EQT AB and Permira have urged some companies they own to draw down credit facilities to prevent shortfalls of working capital if economic prospects worsen, according to the people.

CVC Capital Partners is also discussing the potential of tapping unused credit lines for certain firms in the future, the people said, asking not to be identified because the information is private.

The investment firms are focusing some of their efforts on companies in consumer-facing industries most likely to be hurt by the outbreak, the people said. Representatives for EQT, Permira and CVC declined to comment.

Businesses controlled by private equity firms tend to carry more debt than others. While lender protections have eroded massively over recent years, some banks have held onto rules requiring borrowers to meet certain standards of financial health to use their credit lines. Acting now, even if the companies aren’t in need of cash, can help stave off the possibility they would be unable to access funding later when the impact of the virus becomes apparent in their earnings.

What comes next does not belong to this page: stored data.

(** X12.  After any run of events on the freshly mounted component: either
    no sheet is loaded, or the stored index is the position of a sheet, that
    sheet is the active one and its tab is the one drawn as active; the
    panel is shown exactly when a workbook is loaded; the Selection Map
    holds exactly the column keys of the active sheet and the Alias Map
    only such keys; every header is filled, so every column key is the
    header text followed by "::" and the position. *)
Theorem store_stays_consistent (evs : list (@event number)) :
  let st := store (handleAll' evs initialComponent) in
  ((sheets st = [] /\ activeSheet st = None /\ activeSheetIndex st = 0%Z)
   \/ (exists i sheet,
         activeSheetIndex st = Z.of_nat i
         /\ sheets st !! i = Some sheet
         /\ activeSheet st = Some sheet
         /\ forall i', tabHighlighted st i' = true <-> i' = i))
  /\ panelShown st = hasWorkbook st
  /\ (forall k, is_Some (selectedColumns st !! k) <-> k ∈ columnKeys st)
  /\ (forall k, is_Some (columnAliases st !! k) -> k ∈ columnKeys st)
  /\ (forall idx h, activeHeaders st !! idx = Some h ->
        h <> []
        /\ columnKeys st !! idx = Some (h ++ lit "::" ++ decimal idx)).
Proof.
  intros st.
  assert (Hinv : storeInvariant st).
  { apply handleAll_keeps_storeInvariant, storeInvariant_initial. }
  destruct Hinv as (H0 & Hlt & Hnil & Hsel & Hal & Hfill).
  assert (Hcase : (sheets st = [] /\ activeSheet st = None
                   /\ activeSheetIndex st = 0%Z)
     \/ (exists i sheet,
           activeSheetIndex st = Z.of_nat i
           /\ sheets st !! i = Some sheet
           /\ activeSheet st = Some sheet
           /\ forall i', tabHighlighted st i' = true <-> i' = i)).
  { destruct (sheets st) as [|s0 ss] eqn:Hs.
    - left. split; [done|]. split; [|by apply Hnil].
      by apply no_sheets_no_active.
    - right. specialize (Hlt ltac:(done)).
      destruct (lookup_lt_is_Some_2 (sheets st)
                  (Z.to_nat (activeSheetIndex st))) as [sheet Hsheet];
        [rewrite Hs; lia|].
      exists (Z.to_nat (activeSheetIndex st)), sheet.
      split; [lia|]. split; [by rewrite <- Hs|]. split.
      + unfold activeSheet. rewrite Array_at_in_range; [done|].
        rewrite Hs. lia.
      + intros i'. unfold tabHighlighted. rewrite Z.eqb_eq. lia. }
  split; [done|]. split; [|split; [done|split; [done|]]].
  - unfold panelShown, hasWorkbook.
    destruct Hcase as [(Hs & _)|(i & sheet & _ & Hi & Ha & _)].
    + by rewrite Hs.
    + rewrite Ha, bool_decide_eq_true_2 by done. apply andb_true_r.
  - intros idx h Hh. unfold activeHeaders in Hh.
    destruct (activeSheet st) as [sheet|] eqn:Ha; [|done].
    assert (Hin : sheet ∈ sheets st) by (by eapply Array_at_elem_of).
    destruct (Hfill sheet h Hin) as [Hne Ht];
      [by eapply list_elem_of_lookup_2|].
    split; [done|].
    rewrite (columnKeys_active _ _ Ha), keysOf_lookup, Hh.
    cbn [fmap option_fmap option_map].
    by rewrite (buildColumnKey_filled h idx Hne Ht).
Qed.

Lemma rowsForExport_rectangular st :
  rowsForExport' st <> [] ->
  exists width, (1 <= width)%nat
    /\ Forall (fun r => length r = width) (rowsForExport' st).
Proof.
  unfold rowsForExport. destruct (activeSheet st) as [sheet|]; [|done].
  destruct (selectedColumnIndices st) as [|i sel] eqn:Hsel; [done|].
  cbn [length Nat.eqb]. intros _. exists (S (length sel)).
  split; [lia|]. constructor; [cbn [List.map length]; by rewrite length_map|].
  apply Forall_forall. intros r Hr.
  apply list_elem_of_In, in_map_iff in Hr as [row [<- _]].
  cbn [List.map length]. by rewrite length_map.
Qed.

Lemma handle_keeps_writerInvariant ev c :
  writerInvariant c -> writerInvariant (handle' ev c).
Proof.
  intros [Hbusy Hcalls]. destruct ev; cbn [handle].
  - by destruct file as [[fileName [wb|]]|].
  - by destruct (hasWorkbook (store c)).
  - by destruct (panelShown (store c) && _).
  - by destruct (panelShown (store c)).
  - destruct (columnKeys (store c) !! index); [|done].
    by destruct (panelShown (store c)).
  - destruct (columnKeys (store c) !! index); [|done].
    by destruct (panelShown (store c) && _).
  - by destruct (panelShown (store c)).
  - destruct (panelShown (store c) && _); [|done].
    destruct (rowsForExport' (store c)) as [|hd tl] eqn:Hrows.
    + unfold handleExport. rewrite Hrows. cbn [length Nat.eqb fst snd].
      rewrite app_nil_r. by split.
    + rewrite handleExport_nonempty by (by rewrite Hrows). cbv zeta.
      split; [done|]. cbn [written snd]. intros call Hcall.
      apply elem_of_app in Hcall as [Hcall | Hcall%list_elem_of_singleton];
        [by apply Hcalls|].
      subst call. eexists _, _. split; [reflexivity|].
      split; [apply exportName_ends|].
      destruct (rowsForExport_rectangular (store c)) as (width & Hw & Hall);
        [by rewrite Hrows|].
      exists width. by rewrite Hrows in *.
Qed.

“Private equity funds have learned from 2008-2009, and they are trying to draw as much credit facilities and working capital facilities as they can,” said Wolfram Schmerl, a managing partner at advisory firm Alantra Partners SA in Germany.

Mid-sized private equity managers in Europe have also been asking their portfolio companies to chase any money they’re owed and do risk assessments on how they would operate with reduced staff or fewer facilities, Schmerl said.

Managing Downturn

Blackstone Group Inc. and Carlyle Group Inc. have also been recommending that certain portfolio companies draw down credit facilities, Bloomberg News reported this week. They join corporate titans including Boeing Co., Air France-KLM and Hilton Worldwide Holdings Inc. that have been building up their cash reserves.

Buyout funds have been rushing to spend near-record amounts of dry powder, in many cases competing against each other and driving up asset prices. If the coronavirus triggers a global demand shock, it could force private equity firms to shift their focus from hunting for targets to managing their existing holdings and finding ways to weather the downturn.

Still, there’s so far little fear the coronavirus pandemic will trigger a widespread credit crunch comparable to the 2008 global financial crisis. A decade on, banks are better capitalized and buyout firms generally use lower amounts of leverage, making them less vulnerable in times of stress.

The market downturn and falling interest rates could also create an opportunity for buyout firms to make new acquisitions — if they can line up the financing.

“Every day, it’s becoming a better day to buy,” Steve Schwarzman, the chief executive officer of Blackstone Group, said last week.